Tree-based weights#

Decision trees divide the predictor space into regions, specified by the leaf nodes, such that samples in the same leaf node are close in terms of the criteria used during fitting. As first proposed by Lin and Jeon, 2012 this perspective can be used to view decision trees (and in extension random forests) as adaptive nearest neighbor estimators. To make this more concrete, consider a regression setting with training data \((X_1, Y_1),\ldots,(X_n, Y_n)\in\mathcal{X}\times\mathbb{R}\), where \(X_i\) is a multivariate predictor in \(\mathcal{X}\subseteq\mathbb{R}^d\) and \(Y_i\) is a real-valued response variable. For a fitted decision tree, we define the leaf function \(\mathcal{L}:\mathcal{X}\times\mathcal{X}\rightarrow{0,1}\) which determines for all \(x,x'\in\mathcal{X}\) whether they lie in the same leaf, i.e., \(\mathcal{L}(x, x')=1\) if \(x\) and \(x'\) are in the same leaf and \(\mathcal{L}(x,x')=0\) if \(x\) and \(x'\) are in different leafs. Furthermore, define for all \(i\in\{1,\ldots,n\}\) a weight function \(w_i:\mathcal{X}\rightarrow[0,1]\) for all \(x\in\mathcal{X}\) by

\[ w_i^{\operatorname{DT}}(x):=\frac{\mathcal{L}(X_{i}, x)}{\sum_{\ell=1}^n\mathcal{L}(X_{\ell}, x)}. \]

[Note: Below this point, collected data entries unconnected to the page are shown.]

(* ===== verification/StreamerProofs.v ===== *)
(** * The streamer: theorems

    Reference counts, devices and threads over sessions of opening and
    closing; binding of buses; the periods that the threads move; the
    blocking write and the read with its time limit. *)

From Stdlib Require Import ZArith Lia Ascii String.
From stdpp Require Import base list numbers.
From S2P Require Import Prelude CString CircleBuf Mixer Dsp DspProofs BusVolume Mix PcmPlugin.
From S2P Require Import PcmDevice Streamer.

#[local] Open Scope Z_scope.

(** ** Counting *)

Fixpoint count {A} (f : A -> bool) (l : list A) : Z :=
  match l with
  | [] => 0
  | a :: l => (if f a then 1 else 0) + count f l
  end.

Lemma count_insert {A} (f : A -> bool) (l : list A) (i : nat) (a b : A) :
  l !! i = Some a ->
  count f (<[i := b]> l) = count f l - (if f a then 1 else 0) + (if f b then 1 else 0).
Proof.
  revert i. induction l as [|x l IH]; intros [|i] E; [done|done| |].
  - injection E as ->. cbn. lia.
  - change (<[S i := b]> (x :: l)) with (x :: <[i := b]> l). cbn [count]. rewrite (IH i E). lia.
Qed.

Lemma count_bound {A} (f : A -> bool) (l : list A) : 0 <= count f l <= zlen l.
Proof. unfold zlen. induction l as [|a l IH]; cbn; [lia|]. destruct (f a); lia. Qed.

Lemma count_pos {A} (f : A -> bool) (l : list A) (i : nat) (a : A) :
  l !! i = Some a -> f a = true -> 0 < count f l.
Proof.
  revert i. induction l as [|x l IH]; intros [|i] E F; cbn in *; [done|done| |].
  - injection E as ->. rewrite F. pose proof (count_bound f l). lia.
  - specialize (IH i E F). destruct (f x); lia.
Qed.

Lemma count_room {A} (f : A -> bool) (l : list A) (i : nat) (a : A) :
  l !! i = Some a -> f a = false -> count f l < zlen l.
Proof.
  unfold zlen. revert i. induction l as [|x l IH]; intros [|i] E F; cbn in *; [done|done| |].
  - injection E as ->. rewrite F. pose proof (count_bound f l). unfold zlen in *. lia.
  - specialize (IH i E F). destruct (f x); lia.
Qed.

Lemma count_none {A} (f : A -> bool) (l : list A) :
  (forall i a, l !! i = Some a -> f a = false) -> count f l = 0.
Proof.
  induction l as [|x l IH]; intros N; [done|]. cbn. rewrite (N 0%nat x eq_refl).
  rewrite IH; [done|]. intros i a E. by apply (N (S i) a).
Qed.

(** Replacing an element of a list exchanges what it contributes to
    [omap]. *)
Lemma omap_insert_perm {A B} (f : A -> option B) (l : list A) (k : nat) (a b : A) :
  l !! k = Some a ->
  option_list (f a) ++ omap f (<[k := b]> l) ≡ₚ option_list (f b) ++ omap f l.
Proof.
  revert k. induction l as [|x l IH]; intros [|k] E; [done|done| |].
  - injection E as ->. cbn. destruct (f a), (f b); cbn; try done. apply Permutation_swap.
  - change (<[S k := b]> (x :: l)) with (x :: <[k := b]> l). specialize (IH k E). cbn [omap list_omap].
    destruct (f x); [|done]. rewrite <-!Permutation_middle. by rewrite IH.
Qed.

(** ** Invariant of the handles *)

(** Opening of capture devices that does not fail. *)
Class ReliableCapture (W : Type) `{PcmSystem W} := {
  reliable : W -> Prop;
  reliable_in (card port : Z) (cfg : pcm_config) (w : W) :
    reliable w -> is_Some (pcm_open_prepare_helper card port PCM_IN PROXY_OPEN_RETRY_COUNT cfg w).1;
  reliable_open (card port flags : Z) (cfg : pcm_config) (w : W) :
    reliable w -> reliable (pcm_open_prepare_helper card port flags PROXY_OPEN_RETRY_COUNT cfg w).2;
  reliable_close (h : Z) (w : W) : reliable w -> reliable (pcm_close h w).2
}.

(** A handle with [n] users whose thread is [t]. *)
Record handle_ok (t : thread) (hl : hal_streamer) (n : Z) : Prop := {
  ho_bind : length hl.(h_bind_bus) = 16%nat;
  ho_len : 0 <= hl.(h_bind_bus_len) <= 16;
  ho_bus : length hl.(h_bus_rbuf) = 16%nat;
  ho_cap : length hl.(h_cap_rbuf) = 16%nat;
  ho_sz : length hl.(h_bus_buf_sz) = 16%nat;
  ho_ref : hl.(h_ref_cnt) = n;
  ho_pcm : is_Some hl.(h_pcm) <-> 0 < n;
  ho_live : t.(th_live) = (if 0 <? n then 1 else 0);
  ho_sem : 0 <= t.(th_sem)
}.

Lemma array_set_16 {A} (l : list A) (b : Z) (a : A) :
  length l = 16%nat -> 0 <= b < 16 ->
  array_set l b a = Done (<[Z.to_nat b := a]> l) /\ length (<[Z.to_nat b := a]> l) = 16%nat.
Proof. intros L B. split; [apply array_set_done; unfold zlen; lia|by rewrite length_insert]. Qed.

(** What a step on a handle does to the open devices. *)
Definition devices_kept {W} `{PcmSystem W} (hl hl' : hal_streamer) (w w' : W) : Prop :=
  option_list hl.(h_pcm) ++ opened w' ≡ₚ option_list hl'.(h_pcm) ++ opened w.

(** Proves [handle_ok] of a handle that was built from one with the fields
    [O7], [O8] of its invariant. *)
Ltac handle O7 O8 :=
  split; cbn;
  first [done | lia | rewrite O7; lia | split; [lia|by eauto] | split; [by intros []|lia]
        | rewrite O8; repeat zif; lia].

(** A stream keeps its bus and its client's fields. *)
Definition same_out (o o' : alsa_stream_out) : Prop :=
  o'.(o_bus_num) = o.(o_bus_num) /\ o'.(o_pcm_hdl) = o.(o_pcm_hdl) /\ o'.(o_standby) = o.(o_standby).

Section Handles.
Context {W : Type} `{PcmSystemLaws W} `{!ReliableCapture W}.
Context (cb_calloc : bool) (cb_malloc : Z -> option (list Z)).

Lemma open_device_spec (card port flag : Z) (cfg : pcm_config) (hl : hal_streamer) (w : W) :
  reliable w -> hl.(h_pcm) = None ->
  exists cfg' p w', open_device card port flag cfg hl w = (set_device card port cfg' p hl, w')
    /\ opened_after p w w' /\ reliable w' /\ (flag = PCM_IN -> is_Some p)
    /\ p = (pcm_open_prepare_helper card port flag PROXY_OPEN_RETRY_COUNT cfg w).1.
Proof using - (cb_calloc cb_malloc).
  intros R N. unfold open_device.
  pose proof (open_helper_opened card port flag PROXY_OPEN_RETRY_COUNT cfg w) as O.
  pose proof (reliable_open card port flag cfg w R) as R'.
  pose proof (reliable_in card port cfg w R) as RI. cbv zeta in O.
  destruct (pcm_open_prepare_helper card port flag PROXY_OPEN_RETRY_COUNT cfg w) as [p w'] eqn:E.
  cbn in O, R'. eexists _, p, w'. split; [reflexivity|]. split; [done|]. split; [done|].
  split; [|done]. intros ->. by rewrite E in RI.
Qed.

Lemma opened_after_kept (p : option Z) (hl hl' : hal_streamer) (w w' : W) :
  hl.(h_pcm) = None -> hl'.(h_pcm) = p -> opened_after p w w' -> devices_kept hl hl' w w'.
Proof using - (cb_calloc cb_malloc). unfold devices_kept. intros -> -> O. cbn. destruct p; exact O. Qed.

Lemma pcm_none (t : thread) (hl : hal_streamer) : handle_ok t hl 0 -> hl.(h_pcm) = None.
Proof. intros [_ _ _ _ _ _ [P _] _ _]. destruct hl.(h_pcm); [|done]. specialize (P ltac:(eauto)). lia. Qed.

Lemma open_out_handle_ok (card port : Z) (cfg : pcm_config) (hl : hal_streamer)
    (o : alsa_stream_out) (n : Z) (w : W) :
  handle_ok hl.(h_plbk) hl n -> 0 <= o.(o_bus_num) < 16 -> 0 <= n < INT32_MAX -> reliable w ->
  exists ok hl' o' w',
    open_out_handle cb_calloc cb_malloc true card port cfg hl o w = Done (ok, hl', o', w')
    /\ handle_ok hl'.(h_plbk) hl' (if ok then n + 1 else n)
    /\ hl'.(h_allocated) = hl.(h_allocated)
    /\ devices_kept hl hl' w w' /\ same_out o o' /\ reliable w'
    /\ (ok = true \/ (pcm_open_prepare_helper card port PCM_OUT PROXY_OPEN_RETRY_COUNT cfg w).1 = None)
    /\ (n = 0 -> (pcm_open_prepare_helper card port PCM_OUT PROXY_OPEN_RETRY_COUNT cfg w).1 = None -> ok = false).
Proof using All.
  intros HO B N R. pose proof HO as [O1 O2 O3 O4 O5 O6 O7 O8 O9]. unfold open_out_handle.
  destruct (hl.(h_ref_cnt) =? 0) eqn:E; zbool.
  - assert (n = 0) as -> by congruence. pose proof (pcm_none _ _ HO) as PN.
    destruct (open_device_spec card port PCM_OUT cfg hl w R PN) as (cfg' & p & w' & -> & OA & R' & _ & Ep).
    unfold prepare_rbuf_out. cbn [h_bus_rbuf set_device].
    destruct (array_set_16 hl.(h_bus_rbuf) o.(o_bus_num)
      (audio_circlebuf_create_pcm cb_calloc cb_malloc pcm_format_to_bits o.(o_config).(channels)
         o.(o_config).(cfg_format) (h_pcm_cfg (set_device card port cfg' p hl)).(rate) BUS_RBUF_LEN)
      O3 B) as [-> L]. cbn.
    destruct p as [p|]; cbn.
    + rewrite E. cbn. eexists _, _, _, _. split; [reflexivity|].
      split; [handle O7 O8|].
      split; [done|].
      split; [by apply (opened_after_kept (Some p))|]. repeat split; try done; [by left|congruence].
    + eexists _, _, _, _. split; [reflexivity|].
      split; [handle O7 O8|].
      split; [done|].
      split; [by apply (opened_after_kept None)|]. repeat split; try done. by right.
  - unfold prepare_rbuf_out. destruct (array_set_16 hl.(h_bus_rbuf) o.(o_bus_num)
      (audio_circlebuf_create_pcm cb_calloc cb_malloc pcm_format_to_bits o.(o_config).(channels)
         o.(o_config).(cfg_format) hl.(h_pcm_cfg).(rate) BUS_RBUF_LEN) O3 B) as [-> L].
    cbn. rewrite i32_done by (unfold is_i32, INT32_MIN in *; lia). cbn.
    eexists _, _, _, _. split; [reflexivity|].
    split; [handle O7 O8|].
    split; [done|]. split; [by unfold devices_kept|]. repeat split; try done; [by left|congruence].
Qed.

Lemma prepare_rbuf_in_ok (hl : hal_streamer) (i : alsa_stream_in) :
  length hl.(h_cap_rbuf) = 16%nat ->
  exists l, prepare_rbuf_in cb_calloc cb_malloc hl i = Done (set_cap_rbuf l hl) /\ length l = 16%nat.
Proof.
  intros L. unfold prepare_rbuf_in. set (rb := audio_circlebuf_create_pcm _ _ _ _ _ _ _).
  destruct (array_set_16 hl.(h_cap_rbuf) BUILD_IN_MIC_CAP rb L ltac:(done)) as [E1 L1].
  destruct (array_set_16 hl.(h_cap_rbuf) EXT_MIC_CAP rb L ltac:(done)) as [E2 L2].
  rewrite E1, E2. cbn [obind]. repeat zif; try (by eexists; split).
  exists hl.(h_cap_rbuf). split; [|done]. by destruct hl.
Qed.

Lemma open_in_handle_ok (card port : Z) (cfg : pcm_config) (hl : hal_streamer)
    (i : alsa_stream_in) (n : Z) (w : W) :
  handle_ok hl.(h_cap) hl n -> 0 <= n < INT32_MAX -> reliable w ->
  exists hl' w',
    open_in_handle cb_calloc cb_malloc true card port cfg hl i w = Done (hl', w')
    /\ handle_ok hl'.(h_cap) hl' (n + 1) /\ hl'.(h_allocated) = hl.(h_allocated)
    /\ devices_kept hl hl' w w' /\ reliable w'.
Proof using All.
  intros HO N R. pose proof HO as [O1 O2 O3 O4 O5 O6 O7 O8 O9]. unfold open_in_handle.
  destruct (hl.(h_ref_cnt) =? 0) eqn:E; zbool.
  - assert (n = 0) as -> by congruence. pose proof (pcm_none _ _ HO) as PN.
    destruct (open_device_spec card port PCM_IN cfg hl w R PN) as (cfg' & p & w' & -> & OA & R' & S & _).
    destruct (S eq_refl) as [h ->].
    destruct (prepare_rbuf_in_ok (set_device card port cfg' (Some h) hl) i O4) as (l & -> & L).
    cbn. repeat zif; cbn; rewrite E; cbn; eexists _, _; (split; [reflexivity|]);
      (split; [handle O7 O8|]);
      (split; [done|]); (split; [by apply (opened_after_kept (Some h))|done]).
  - destruct (prepare_rbuf_in_ok hl i O4) as (l & -> & L). cbn.
    repeat zif; cbn; rewrite i32_done by (unfold is_i32, INT32_MIN in *; lia); cbn;
      eexists _, _; (split; [reflexivity|]);
      (split; [handle O7 O8|]);
      (split; [done|]); (split; [by unfold devices_kept|done]).
Qed.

By construction it holds for all \(x\in\mathcal{X}\) that \(\sum_{i=1}^n w_i^{\operatorname{DT}}(x)=1\). So intuitively the weights capture how close a new observation \(x\) is to each of the training samples. Importantly, the predicted value of a regression tree at the \(x\) is simply given by

\[ \sum_{i=1}^n w_i^{\operatorname{DT}}(x)Y_i, \]

which corresponds to a weighted nearest neighbor estimator. Unlike other classical weighted nearest neighbor estimators such as kernel smoothers or local polynomial estimators, the weights in this case explicitly depend on the response values making them adaptive.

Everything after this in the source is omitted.